Понятие формы включает в себя «правила словосочетания » (Regeln der Redefugung), а также «правила словообразования» (Wortbildung) и правила образования понятий, определяющих класс «основ» (Grundworter) [Op. cit., 61; Там же, 72]. В противоположность этому «материя» (Stoff) языка представляет собой нечленораздельные звуки и «совокупность чувственных впечатлений и непроизвольных движений духа, предшествующих образованию понятия, которое совершается с помощью языка» [Op. cit., 61; Там же, 72-73].

Форма языка — это систематическая структура. В ней нет индивидуальных элементов, выступающих изолированно; они входят в структуру лишь в той мере, в какой в них может быть обнаружен «единый способ образования языка» [Op. cit., 62; Там же, 73].

Неизменные механизмы, которые в своей систематической и единой репрезентации образуют форму языка, должны наделять ее способностью порождать бесконечный репертуар речевых событий, соответствующих условиям, налагаемым мыслительными процессами.
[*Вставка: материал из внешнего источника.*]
(* ===== verification/_CoqProject ===== *)
-Q . S2P
Prelude.v
Strconv.v
GoTime.v
GoStrings.v
Json.v
Api.v
Decision.v
Effects.v
VolumeContext.v
Controller.v
ReconcileProps.v
Sweep.v
Http.v
Extender.v
Dashboard.v
Rbac.v
Scheme.v
Process.v
Manager.v
System.v
RefServer.v
GoHeap.v
DeepCopy.v
Wire.v
Loop.v
Quiesce.v
Deployment.v
Converge.v
Sync.v
MemoryScenarios.v
Scenarios.v
LoopScenarios.v
DeploymentScenarios.v
WireScenarios.v
ReliableScenarios.v
ProcessScenarios.v
SyncScenarios.v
Языковая сфера бесконечна и беспредельна, она составляет «совокупность всего мыслимого» (Inbegriff alles Denkbaren) [Op. cit., 122; Там же, 110]. Следовательно, основополагающее свойство языка должно заключаться в возможности употребления конечного числа определенных механизмов в неограниченном количестве ситуаций, которые нельзя предусмотреть заранее. «Поэтому она [языковая практика] должна бесконечно использовать конечный набор средств, и она добивается этого благодаря идентичности сил, порождающих мысль и язык» [Op. cit., 122; Там же, ПО].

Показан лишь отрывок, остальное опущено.